Saved data entries
'''
Lemma less_than_f_strict_weak_ordering (three_way After : bool) :
  strict_weak_ordering (less_than_f (T := T) three_way After).
Proof.
  constructor.
  - apply less_than_f_irreflexive.
  - apply less_than_f_asymmetric.
  - apply less_than_f_transitive.
  - intros x y z Hxy Hyx Hyz Hzy.
    apply (less_than_f_incomparable three_way After).
    transitivity (key After y);
      apply (less_than_f_incomparable three_way After); now split.
Qed.

Lemma strict_weak_ordering_converse (comp : T -> T -> bool) :
  strict_weak_ordering comp ->
  strict_weak_ordering (fun a b => comp b a).
Proof.
  intros [Hirr Hasym Htrans Heq]. constructor; cbn.
  - exact Hirr.
  - intros x y. apply Hasym.
  - intros x y z Hyx Hzy. now apply (Htrans z y x).
  - intros x y z Hyx Hxy Hzy Hyz.
    destruct (Heq x y z Hxy Hyx Hyz Hzy). now split.
Qed.

Lemma strict_weak_ordering_ext (comp comp' : T -> T -> bool) :
  (forall a b, comp' a b = comp a b) ->
  strict_weak_ordering comp -> strict_weak_ordering comp'.
Proof.
  intros Hext [Hirr Hasym Htrans Heq].
  constructor.
  - intros x. rewrite Hext. apply Hirr.
  - intros x y. rewrite !Hext. apply Hasym.
  - intros x y z. rewrite !Hext. apply Htrans.
  - intros x y z. rewrite !Hext. apply Heq.
Qed.
End Scalar.

(** ** Vectors *)

Section Vector.
Context {A : Type}.
Variable pred : A -> A -> bool.

(** Over ranges of one length [std_equal] never reads out of range, and
    it answers whether [pred] holds at every index. *)
Lemma std_equal_same_length (r1 r2 : list A) :
  List.length r1 = List.length r2 ->
  exists b,
    std_equal pred r1 r2 = Some b /\
    (b = true <->
     forall i x y,
       nth_error r1 i = Some x -> nth_error r2 i = Some y ->
       pred x y = true).
Proof.
  revert r2. induction r1 as [| x r1 IH]; intros [| y r2] Hlen;
    try discriminate.
  - exists true. split; [reflexivity |].
    split; [| reflexivity]. intros _ [| i] x y; discriminate.
  - injection Hlen as Hlen. cbn [std_equal].
    destruct (pred x y) eqn:Hxy.
    + destruct (IH r2 Hlen) as [b [Hb Hiff]].
      exists b. split; [exact Hb |].
      rewrite Hiff. split.
      * intros Hall [| i] x' y'; cbn.
        -- now intros [= <-] [= <-].
        -- apply Hall.
      * intros Hall i x' y'. apply (Hall (S i)).
    + exists false. split; [reflexivity |].
      split; [discriminate |].
      intros Hall.
      rewrite (Hall 0%nat x y eq_refl eq_refl) in Hxy. discriminate.
Qed.

Lemma std_equal_true_inv (x y : A) (r1 r2 : list A) :
  std_equal pred (x :: r1) (y :: r2) = Some true ->
  pred x y = true /\ std_equal pred r1 r2 = Some true.
Proof.
  cbn [std_equal]. destruct (pred x y); [auto | discriminate].
Qed.
End Vector.

Section VectorOps.
Context {T : Type} `{FloatingPoint T}.

Lemma equal_to_vf_length_differs (three_way : bool) (lhs rhs : list T) :
  List.length lhs <> List.length rhs ->
  equal_to_vf three_way lhs rhs = Some false.
Proof.
  intros Hlen. unfold equal_to_vf.
  now rewrite (proj2 (Nat.eqb_neq _ _) Hlen).
Qed.

Lemma equal_to_vf_same_length (three_way : bool) (lhs rhs : list T) :
  List.length lhs = List.length rhs ->
  equal_to_vf three_way lhs rhs = std_equal (equal_to_f three_way) lhs rhs.
Proof.
  intros Hlen. unfold equal_to_vf.
  now rewrite (proj2 (Nat.eqb_eq _ _) Hlen).
Qed.

(** [equal_to_vf] always returns: the length test shields [std::equal]. *)
Lemma equal_to_vf_returns (three_way : bool) (lhs rhs : list T) :
  exists b, equal_to_vf three_way lhs rhs = Some b.
Proof.
  destruct (Nat.eq_dec (List.length lhs) (List.length rhs)) as [Hlen | Hlen].
  - rewrite equal_to_vf_same_length by exact Hlen.
    destruct (std_equal_same_length (equal_to_f three_way) lhs rhs Hlen)
      as [b [Hb _]].
    now exists b.
  - exists false. now apply equal_to_vf_length_differs.
Qed.

Lemma equal_to_vf_true_length (three_way : bool) (lhs rhs : list T) :
  equal_to_vf three_way lhs rhs = Some true ->
  List.length lhs = List.length rhs.
Proof.
  unfold equal_to_vf.
  destruct (Nat.eqb_spec (List.length lhs) (List.length rhs));
    [auto | discriminate].
Qed.

Lemma hash_vf_snoc (hash_combine : Z -> T -> Z) (v : list T) (el : T) :
  hash_vf hash_combine (v ++ [el])
  = hash_combine (hash_vf hash_combine v) el.
Proof. unfold hash_vf. now rewrite fold_left_app. Qed.

Lemma fold_hash_combine_equal (three_way : bool)
  (hash_combine : Z -> T -> Z) :
  (forall seed a b,
      equal_to_f three_way a b = true ->
      hash_combine seed a = hash_combine seed b) ->
  forall v1 v2 seed,
    std_equal (equal_to_f three_way) v1 v2 = Some true ->
    List.length v1 = List.length v2 ->
    fold_left hash_combine v1 seed = fold_left hash_combine v2 seed.
Proof.
  intros Hcompat. induction v1 as [| a v1 IH]; intros [| b v2] seed Heq Hlen;
    try discriminate.
  - reflexivity.
  - apply std_equal_true_inv in Heq as [Hab Heq].
    injection Hlen as Hlen. cbn [fold_left].
    rewrite (Hcompat seed a b Hab). now apply IH.
Qed.
End VectorOps.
'''
§ ACTIVITY: All lines in the records that contain "split" are to be copied and returned.

§ ANSWER BOX:
      apply (less_than_f_incomparable three_way After); now split.
    destruct (Heq x y z Hxy Hyx Hyz Hzy). now split.
  - exists true. split; [reflexivity |].
    split; [| reflexivity]. intros _ [| i] x y; discriminate.
      exists b. split; [exact Hb |].
      rewrite Hiff. split.
    + exists false. split; [reflexivity |].
      split; [discriminate |].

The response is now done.